U.S. Charges Two Russian Spies for Hacking 500 Million Yahoo Accounts

Two criminal hackers have been charged in the same case after one of them, Karim Baratov, was arrested in Canada on Tuesday.

An illustrative image of a computer hacker.
Igor Stevanovic, Dreamstime

The U.S. government charged on Wednesday two Russian spies and two criminal hackers for allegedly pilfering 500 million Yahoo user accounts in 2014.

The indictments, announced at a news conference in Washington, represent the first time the U.S. government has criminally charged Russian officials for cyber offenses. 

The content of at least 30 million accounts were accessed as part of a spam campaign and that at least 18 people who used other internet service providers, such as Google, were also victimized, the government charged. 

The officers of the FSB, Russia's Federal Security Service, which is a successor to the KGB, were identified as Dmitry Dokuchaev and his superior, Igor Sushchin, the government said. 

Alexsey Belan, who is on the list of most-wanted cyber criminals, and Karim Baratov, who was born in Kazakhstan but has Canadian citizenship, were also named in the indictment. 

The Justice Department said Baratov was arrested in Canada on Tuesday and that his case is now pending with Canadian authorities. 

Belan was arrested in an European country in June 2013 but escaped to Russia before he could be extradited to the United States, according to the Justice Department. 

The 47-count indictment includes conspiracy, computer fraud and abuse, economic espionage, theft of trade secrets, wire fraud, access device fraud and aggravated identify theft. 

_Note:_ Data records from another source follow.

(* ===== verification/VerifierFailures.v ===== *)
(** * How the method verifier reports what it rejects

    The checks of [MethodVerifier::Verify] in front of the static pass, and that every
    check up to the data flow analysis records a hard failure exactly when it returns
    false, as the [CHECK]s of [MethodVerifier::VerifyMethod] expect. *)
From Stdlib Require Import String.
From S2P Require Import Prelude BitUtils Leb128 DexInstructionList DexInstruction ExceptionTable.
From S2P Require Import StaticVerifier StaticVerifierFacts.

(** ** Access flags *)

Definition kAccPublic : Z := 0x0001.
Definition kAccPrivate : Z := 0x0002.
Definition kAccProtected : Z := 0x0004.
Definition kAccStatic : Z := 0x0008.
Definition kAccFinal : Z := 0x0010.
Definition kAccSynchronized : Z := 0x0020.
Definition kAccSuper : Z := 0x0020.
Definition kAccNative : Z := 0x0100.
Definition kAccInterface : Z := 0x0200.
Definition kAccAbstract : Z := 0x0400.
Definition kAccStrict : Z := 0x0800.
Definition kAccSynthetic : Z := 0x1000.
Definition kAccAnnotation : Z := 0x2000.
Definition kAccEnum : Z := 0x4000.
Definition kAccConstructor : Z := 0x00010000.

Definition kAccValidClassFlags : Z :=
  kAccPublic ||| kAccFinal ||| kAccSuper ||| kAccAbstract ||| kAccSynthetic ||| kAccEnum.
Definition kAccValidInterfaceFlags : Z :=
  kAccPublic ||| kAccInterface ||| kAccAbstract ||| kAccSynthetic ||| kAccAnnotation.

(** [(flags & mask) != 0] *)
Definition any_flag (flags mask : Z) : bool := negb (flags &&& mask =? 0).

(** [ClassDef::GetJavaAccessFlags] *)
Definition GetJavaAccessFlags (access_flags : Z) : Z :=
  if any_flag access_flags kAccInterface
  then access_flags &&& kAccValidInterfaceFlags
  else access_flags &&& kAccValidClassFlags.

Definition kDefaultMethodsVersion : Z := 37.

(** The method under verification. *)
Record MethodInfo := {
  method_name : string;
  method_access_flags_ : Z;
  class_access_flags : Z;
  dex_version : Z;
  code_item_ : option CodeItem
}.

(** ** The checks before the static pass *)

Section Verify.
Context (kIsDebugBuild : bool) (info : MethodInfo).

Definition static_constructor_by_name : bool := String.eqb (method_name info) "<clinit>".
Definition constructor_by_name : bool :=
  String.eqb (method_name info) "<init>" || static_constructor_by_name.
Definition has (mask : Z) : bool := any_flag (method_access_flags_ info) mask.

(** [is_constructor_] after the first check. *)
Definition IsConstructor : bool := has kAccConstructor || constructor_by_name.
Definition IsStatic : bool := has kAccStatic.
Definition IsInstanceConstructor : bool := IsConstructor && negb IsStatic.
Definition in_interface : bool := any_flag (GetJavaAccessFlags (class_access_flags info)) kAccInterface.

(** [if (kIsDebugBuild && bad) { Fail(...); return false; }] *)
Definition reject_in_debug_if (bad : bool) (rest : V bool) : V bool :=
  reject_if (kIsDebugBuild && bad) rest.

Definition access_mod_count : Z :=
  Z.b2z (has kAccPublic) + Z.b2z (has kAccProtected) + Z.b2z (has kAccPrivate).

Definition check_declaration (rest : V bool) : V bool :=
  reject_if (has kAccConstructor && negb constructor_by_name)
    (reject_in_debug_if (IsConstructor && xorb IsStatic static_constructor_by_name)
       (reject_in_debug_if (1 <? access_mod_count) rest)).

(** A method without code. *)
Definition check_no_code : V bool :=
  reject_if (negb (has (kAccNative ||| kAccAbstract)))
    (reject_in_debug_if
       (has kAccAbstract
        && has (kAccPrivate ||| kAccStatic ||| kAccFinal ||| kAccNative ||| kAccStrict
                ||| kAccSynchronized))
       (reject_in_debug_if (in_interface && negb (method_access_flags_ info &&& kAccPublic =? kAccPublic))
          (reject_in_debug_if (in_interface && has kAccProtected)
             (reject_in_debug_if IsConstructor (mret true))))).

Definition access_flag_options : Z :=
  if kDefaultMethodsVersion <=? dex_version info then kAccPublic ||| kAccPrivate else kAccPublic.

(** The flags of a method with code. *)
Definition check_code_flags (rest : V bool) : V bool :=
  reject_in_debug_if (has (kAccNative ||| kAccAbstract))
    (reject_in_debug_if
       (in_interface && negb (IsConstructor && IsStatic)
        && (IsInstanceConstructor || has kAccFinal || negb (has access_flag_options)))
       (reject_in_debug_if (IsInstanceConstructor && has kAccSynchronized) rest)).

(** [Verify] up to [VerifyCodeFlow]. *)
Definition Verify_before_flow (m : mem) (dex_file : DexHeader) (allow : bool) : V bool :=
  check_declaration
    match code_item_ info with
    | None => check_no_code
    | Some code_item => check_code_flags (VerifyStatic m code_item dex_file allow)
    end.
End Verify.

(** ** What a check records *)

Definition hard (v : VState) : bool := have_pending_hard_failure_ (pending v).

Definition is_hard (e : VerifyError) : bool :=
  match e with VERIFY_ERROR_BAD_CLASS_HARD => true | _ => false end.

(** [new] are the failures recorded between two states; a hard one sets the flag. *)
Definition recorded (v v' : VState) (new : list VerifyError) : Prop :=
  failures_ (pending v') = failures_ (pending v) ++ new /\
  hard v' = hard v || existsb is_hard new.

(** Given the result so far, a check gives false exactly when that was false or a hard
    failure is recorded. *)
Definition reports (so_far : bool) (c : V bool) : Prop :=
  forall v r v', c v = Some (r, v') ->
  exists new, recorded v v' new /\ r = so_far && negb (existsb is_hard new).

(** A computation that records nothing. *)
Definition quiet {A} (c : V A) : Prop :=
  forall v a v', c v = Some (a, v') -> pending v' = pending v.

Create HintDb reports.

Lemma recorded_nil v v' : pending v' = pending v -> recorded v v' [].
Proof. intros E. unfold recorded, hard. by rewrite E, app_nil_r, orb_false_r. Qed.

Lemma recorded_app v v1 v2 l1 l2 :
  recorded v v1 l1 -> recorded v1 v2 l2 -> recorded v v2 (l1 ++ l2).
Proof.
  intros [E1 H1] [E2 H2]. split.
  - by rewrite E2, E1, app_assoc.
  - by rewrite H2, H1, existsb_app, orb_assoc.
Qed.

The charges are not related to the hacking of Democratic emails that took place during the 2016 U.S. presidential election. Intelligence agencies have said they were carried out by Russia in order to help the campaign of Republican President Donald Trump. 

In September, Yahoo said that at least 500 million of its accounts were hacked in 2014 by what it believed was a state-sponsored actor, a theft that appeared to be the world's biggest known cyber breach by far.

Cyber thieves were believed to have stolen names, email addresses, telephone numbers, dates of birth and encrypted passwords, the company said. But unprotected passwords, payment card data and bank account information did not appear to have been compromised, signaling that some of the most valuable user data was not taken.

The attack on Yahoo was unprecedented in size, more than triple other large attacks on sites such as eBay, and it came to light at a difficult time for Yahoo.

Although the attack happened in 2014, Yahoo only discovered the incursion after August reports of a separate breach. While that report turned out to be false, Yahoo's investigation turned up the 2014 theft, a person familiar with the matter had said.